(* ===== verification/CompatReport.v ===== *)
(** * Contract comparison: what every report promises
    ([crates/code-system-graph-core/src/contract_compat.rs])

    The six comparators side by side: the order and the bounds of their
    findings, the comparisons that are never called compatible, and the
    comparisons whose answer differs from what the rules are meant to say. *)
From stdpp Require Import base gmap sets list strings sorting pretty.
From S2P Require Import Prelude RustOrd RustFloat RustStr Model RouteIndex.
From S2P Require Import Compat CompatProto CompatGraphql CompatEvent CompatHttp CompatPackage CompatDatabase.

Inductive Comparison :=
| Compare_graphql (before after : GraphqlDocument)
| Compare_event (before after : EventDocument)
| Compare_protobuf (before after : ProtoFile)
| Compare_http (before after : list HttpBoundary)
| Compare_package (before after : PackageManifest)
| Compare_database (before after : DataDocument).

(** The codes of the rules that can find a compatible change. *)
Definition compatible_codes : list string :=
  ["http.operation_added"; "package.coordinate_added"; "package.export_added"; "package.feature_added";
   "database.column_nullability_changed"].

Record well_made (f : CompatibilityFinding) : Prop := {
  wm_factors : bounded (cf_factors f);
  wm_evidence : bounded (cf_evidence f);
  wm_validations : bounded (cf_recommended_validations f);
  wm_compatible : cf_status f = CS_Compatible → cf_code f ∈ compatible_codes;
}.

Lemma finding_made code path status factors evidence validations :
  (status = CS_Compatible → code ∈ compatible_codes) → well_made (finding code path status factors evidence validations).
Proof. intros H. by split; try apply bounded_values_bounded. Qed.

Lemma steps_made {S A} (step : S * list CompatibilityFinding → A → S * list CompatibilityFinding) (items : list A) s :
  (∀ s a, ∃ new, (step s a).2 = s.2 ++ new ∧ Forall well_made new) →
  Forall well_made s.2 → Forall well_made (foldl step s items).2.
Proof.
  intros Hstep. revert s. induction items as [|a items IH]; intros s Hs; simpl; [done|]. apply IH.
  destruct (Hstep s a) as (new & -> & Hnew). by apply Forall_app.
Qed.

Lemma inventory_made {K A} `{Countable K} (key : A → K) duplicate (items : list A) :
  (∀ k previous a, well_made (duplicate k previous a)) → Forall well_made (inventory key duplicate items).2.
Proof.
  intros Hd. apply steps_made; [|constructor]. intros s a. eexists. split; [done|]. case_match; [|constructor]. by apply Forall_singleton.
Qed.

Ltac head_of t := match t with ?f _ => head_of f | _ => t end.

(** The statuses that rules compute from the contracts. *)
Ltac incompatible :=
  solve [intros Hs; exfalso; revert Hs; unfold version_status, type_status, dependency_drift_status; repeat case_match; done].

(** Reduces a list of findings to the calls of [finding] in it. *)
Ltac made :=
  repeat match goal with
  | |- Forall _ (_ ++ _) => apply Forall_app; split
  | |- Forall _ (flat_map _ _) => apply Forall_flat_map_intro; intros ?
  | |- Forall _ (inventory _ _ _).2 => apply inventory_made; intros ? ? ?
  | |- Forall _ (foldl _ _ _).2 => apply steps_made; [|constructor]
  | H : ?e = (?x, ?findings) |- Forall _ ?findings => change findings with (x, findings).2; rewrite <-H; clear H
  | |- Forall _ [] => constructor
  | |- Forall _ (_ :: _) => constructor
  | |- Forall _ (if ?b then _ else _) => destruct b
  | |- Forall _ (match ?x with _ => _ end) => destruct x eqn:?
  | |- Forall _ (?l).2 => let h := head_of l in unfold h
  | |- Forall _ ?l => let h := head_of l in unfold h; cbv beta zeta
  | |- well_made (finding _ _ _ _ _ _) => apply finding_made; first [done | intros _; by apply (bool_decide_eq_true_1 _); vm_compute | incompatible | idtac]
  | |- well_made ?l => let h := head_of l in unfold h; cbv beta zeta
  end.

Lemma graphql_made before after : Forall well_made (graphql_incomplete before after ++ graphql_rules before after).
Proof. made. Qed.

Lemma event_made before after : Forall well_made (event_incomplete before after ++ event_rules before after).
Proof. made. Qed.

Lemma protobuf_made before after : Forall well_made (proto_findings before after).
Proof. made. Qed.

Lemma http_inventory_made boundaries side : Forall well_made (http_inventory boundaries side).2.
Proof.
  apply steps_made; [|constructor]. intros s boundary. unfold http_inventory_step, inventory_step. simpl.
  rewrite <-app_assoc. eexists. split; [done|]. made.
Qed.

Lemma http_made before after : Forall well_made (http_findings before after).
Proof.
  unfold http_findings. destruct (http_inventory before _) as [bi bf] eqn:Eb. destruct (http_inventory after _) as [ai af] eqn:Ea.
  destruct (foldl _ _ _) as [consumed changes] eqn:Ec. repeat (apply Forall_app; split).
  - change bf with (bi, bf).2. rewrite <-Eb. apply http_inventory_made.
  - change af with (ai, af).2. rewrite <-Ea. apply http_inventory_made.
  - made. intros [c fs] [key previous]. unfold compare_operation.
    case_match; [exists []; by rewrite app_nil_r|]. case_match; [|case_match]; eexists; (split; [done|]); made.
  - made.
  - made.
Qed.

Lemma coordinates_made before after : Forall well_made (compare_package_coordinates before after).
Proof.
  unfold compare_package_coordinates. destruct (package_inventory (mf_packages before) _) as [bp bf] eqn:Eb. destruct (package_inventory (mf_packages after) _) as [ap af] eqn:Ea.
  destruct (foldl _ _ _) as [consumed changes] eqn:Ec. repeat (apply Forall_app; split).
  - made.
  - made.
  - change changes with (consumed, changes).2. rewrite <-Ec. apply steps_made; [|constructor].
    intros [c fs] [key previous]. unfold compare_coordinate.
    case_match; [|case_match; [|case_match]]; (eexists; split; [done|]); made.
  - made.
Qed.

Lemma values_made prefix before after removed added :
  (removed ≠ CS_Compatible) → (added = CS_Compatible → prefix +:+ "_added" ∈ compatible_codes) →
 Forall well_made (compare_manifest_values prefix before after removed added).
Proof. intros. made. Qed.

Lemma dependencies_made before after : Forall well_made (compare_package_dependencies before after).
Proof. made. Qed.

Lemma package_made before after : Forall well_made (package_findings before after).
Proof.
  unfold package_findings. repeat (apply Forall_app; split);
    first [apply coordinates_made|apply dependencies_made|apply values_made; [done|by intros _; apply (bool_decide_eq_true_1 _); vm_compute]|idtac].
  - by apply values_made.
  - made.
  - made.
Qed.

Lemma database_made before after : Forall well_made (database_findings before after).
Proof. made. Qed.

Section reports.
Context `{Fingerprint GraphqlDocument, Fingerprint EventDocument, Fingerprint ProtoFile}.
Context `{Fingerprint (list (string * string * string * string * N * N * N))}.
Context `{Fingerprint PackageManifest, Fingerprint DataDocument}.

Definition compare_contracts (c : Comparison) : CompatibilityReport :=
  match c with
  | Compare_graphql before after => compare_graphql_contracts before after
  | Compare_event before after => compare_event_contracts before after
  | Compare_protobuf before after => compare_protobuf_contracts before after
  | Compare_http before after => compare_http_contracts before after
  | Compare_package before after => compare_package_contracts before after
  | Compare_database before after => compare_database_contracts before after
  end.

(** The rule that a family of contracts does not model, reported by every comparison. *)
Definition unmodeled (c : Comparison) : option CompatibilityFinding :=
  match c with
  | Compare_http before after => Some (schema_unmodeled before after)
  | Compare_package before after => Some (types_unmodeled before after)
  | Compare_database before after => Some (consumers_unmodeled before after)
  | _ => None
  end.

Lemma fingerprints_made `{Fingerprint T} (before after : T) family : Forall well_made (snd (fingerprints before after family)).
Proof. unfold fingerprints. simpl. destruct (_ || _); made. Qed.

(** Every report is the ordered selection of well-made findings. *)
Lemma compare_contracts_reported c : ∃ findings,
  Forall well_made findings ∧ cr_findings (compare_contracts c) = reported findings ∧
  cr_status (compare_contracts c) = aggregate_status (reported findings) ∧ ∀ f, unmodeled c = Some f → f ∈ findings.
Proof.
  destruct c as [before after|before after|before after|before after|before after|before after]; cbn [compare_contracts];
    [unfold compare_graphql_contracts|unfold compare_event_contracts|unfold compare_protobuf_contracts|unfold compare_http_contracts
    |unfold compare_package_contracts|unfold compare_database_contracts];
    match goal with |- context [fingerprints ?b ?a ?family] =>
      pose proof (fingerprints_made b a family) as Hm; destruct (fingerprints b a family) as [[bf af] missing]; simpl in Hm end;
    (eexists; split; [apply Forall_app; split; [exact Hm|]|split; [done|split; [done|]]]);
    first [apply graphql_made|apply event_made|apply protobuf_made|apply http_made|apply package_made|apply database_made|idtac];
    cbn [unmodeled]; intros f [=]; subst; apply elem_of_app; right.
  - unfold http_findings. repeat case_match. rewrite !elem_of_app, list_elem_of_singleton. auto.
  - unfold package_findings. rewrite !elem_of_app, list_elem_of_singleton. auto 10.
  - unfold database_findings. repeat case_match. rewrite !elem_of_app, list_elem_of_singleton. auto 10.
Qed.

(** The report of every comparator holds at most one finding per
    coordinate and rule, ordered by them; each list of a finding has at most eight
    values of at most 512 characters (2048 bytes); the status is the most severe of the reported
    findings. HTTP, package and database reports are never [Compatible], for the
    part of those contracts that the tool does not model. *)
Theorem reports_bounded c :
  let report := compare_contracts c in
  StronglySorted (λ f g, finding_order f g = Lt) (cr_findings report) ∧
  (∀ f, f ∈ cr_findings report → bounded (cf_factors f) ∧ bounded (cf_evidence f) ∧ bounded (cf_recommended_validations f)) ∧
  cr_status report = aggregate_status (cr_findings report) ∧
  (is_Some (unmodeled c) → cr_status report ≠ CS_Compatible).
Proof.
  intros report. destruct (compare_contracts_reported c) as (findings & Hmade & Hf & Hs & Hu). rewrite Forall_forall in Hmade.
  unfold report. rewrite Hf, Hs. split_and!; [apply reported_strict| |done|].
  - intros f Hin%reported_elem%Hmade. by destruct Hin.
  - intros [f E] Hc. destruct (reported_kept _ _ (Hu f E)) as (g & Hg & Hk). rewrite aggregate_Compatible in Hc.
    apply reported_elem in Hg as Hg'. apply Hmade in Hg' as [_ _ _ Hcode]. specialize (Hcode (Hc g Hg)).
    injection Hk as _ Hk. rewrite Hk in Hcode. clear -E Hcode. apply (bool_decide_eq_true_2 _) in Hcode.
    destruct c; simplify_eq/=; by vm_compute in Hcode.
Qed.
End reports.

Module Example_reports.
#[local] Instance known (T : Type) : Fingerprint T := λ _, Some "hash".

Definition codes (report : CompatibilityReport) : CompatibilityStatus * list (string * string) :=
  (cr_status report, map (λ f, (cf_code f, cf_path f)) (cr_findings report)).

(** *** Databases: two columns on one path *)
Definition column (name data_type : string) : DatabaseColumn :=
  {| dc_name := name; dc_data_type := Some data_type; dc_nullable := Some true; dc_primary_key := false; dc_unique := false;
     dc_default_present := false; dc_evidence := 2 |}.
Definition table (schema : option string) (name : string) (c : DatabaseColumn) : DatabaseTable :=
  {| dt_database := None; dt_schema := schema; dt_name := name; dt_columns := [c]; dt_indexes := []; dt_foreign_keys := [];
     dt_evidence := 1 |}.
Definition schema (tables : list DatabaseTable) : DataDocument :=
  {| dd_source_path := "schema.sql"; dd_artifact_kind := DeclarativeSqlSchema; dd_database_name := None; dd_schema_name := None;
     dd_tables := tables; dd_migration := None; dd_accesses := []; dd_frameworks := []; dd_references := []; dd_owners := [];
     dd_warnings := []; dd_incomplete := false |}.
Definition two_tables (first second : string) : DataDocument :=
  schema [table None "a" (column "b.c" first); table (Some "a") "b" (column "c" second)].

(** *** Events: a field becomes required *)
Definition event (required : bool) : EventDocument :=
  {| ed_source_path := Some "asyncapi.yaml"; ed_specification := None; ed_specification_version := None;
     ed_observations :=
       [{| eo_broker := Kafka; eo_role := CompatEvent.Publisher; eo_channel := Some "orders"; eo_namespace := None; eo_protocol := None;
           eo_event_type := None;
           eo_schema := Some {| es_name := None; es_version := None; es_schema_format := None;
                                es_fields := [{| ef_name := "note"; ef_field_type := Some "string"; ef_required := required |}] |};
           eo_partition_key := None; eo_routing_key := None; eo_delivery_semantics := None; eo_dead_letter_channel := None;
           eo_language := None; eo_evidence := []; eo_confidence := f32_one; eo_incomplete := false; eo_warnings := [] |}];
     ed_warnings := []; ed_incomplete := false |}.

(** *** Packages: one of two packages of a file goes away *)
Definition package (name : string) : PackageCoordinate :=
  {| pk_ecosystem := Cargo; pk_name := name; pk_version := Some "1.0.0"; pk_source_path := "Cargo.toml";
     pk_evidence := {| pel_line := 1; pel_text := name |}; pk_confidence := f32_one |}.
Definition packages (names : list string) : PackageManifest :=
  {| mf_packages := map package names; mf_dependencies := []; mf_workspace_members := []; mf_exports := []; mf_features := [];
     mf_lockfiles := [] |}.

(** Comparisons whose answer differs from what the rules are meant to
    say. A schema compared with itself is breaking when it extends a type, and so is
    a protobuf enum with two names for one number. A narrowed column is lost when
    another column of the report has the same dotted path. An event field that
    becomes required, and in GraphQL an argument that becomes required, a result
    that may become null and a persisted operation that selects other fields, are
    compatible. A removed package is reported as renamed to one that was there before. *)
Example comparison_flaws :
  codes (compare_graphql_contracts Example_graphql.extended Example_graphql.extended) =
    (CS_Breaking, [("graphql.field_removed", "Query.order")]) ∧
  codes (compare_protobuf_contracts Example_protobuf.aliased Example_protobuf.aliased) =
    (CS_Breaking, [("protobuf.enum_numeric_changed", "orders.State.ACTIVE")]) ∧
  codes (compare_database_contracts (two_tables "bigint" "bigint") (two_tables "text" "int")) =
    (CS_PotentiallyBreaking,
     [("database.column_type_changed", "a.b.c"); ("database.shared_consumer_impact_unmodeled", "database.consumers")]) ∧
  codes (compare_database_contracts (two_tables "bigint" "bigint") (two_tables "bigint" "int")) =
    (CS_Breaking,
     [("database.column_type_changed", "a.b.c"); ("database.shared_consumer_impact_unmodeled", "database.consumers")]) ∧
  codes (compare_event_contracts (event false) (event true)) = (CS_Compatible, []) ∧
  codes (compare_graphql_contracts (Example_graphql.tightened false true "order") (Example_graphql.tightened true false "orders")) =
    (CS_Compatible, []) ∧
  map cf_factors (cr_findings (compare_package_contracts (packages ["a"; "b"]) (packages ["b"]))) =
    [["package coordinate changed from a to b"]; ["package manifests do not model public type declaration compatibility"]].
Proof. vm_compute. repeat split; reflexivity. Qed.
End Example_reports.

Aim of the task:
What is the number of lines in the records that hold the word "duplicate"? Answer with that number only.

Answer section:
2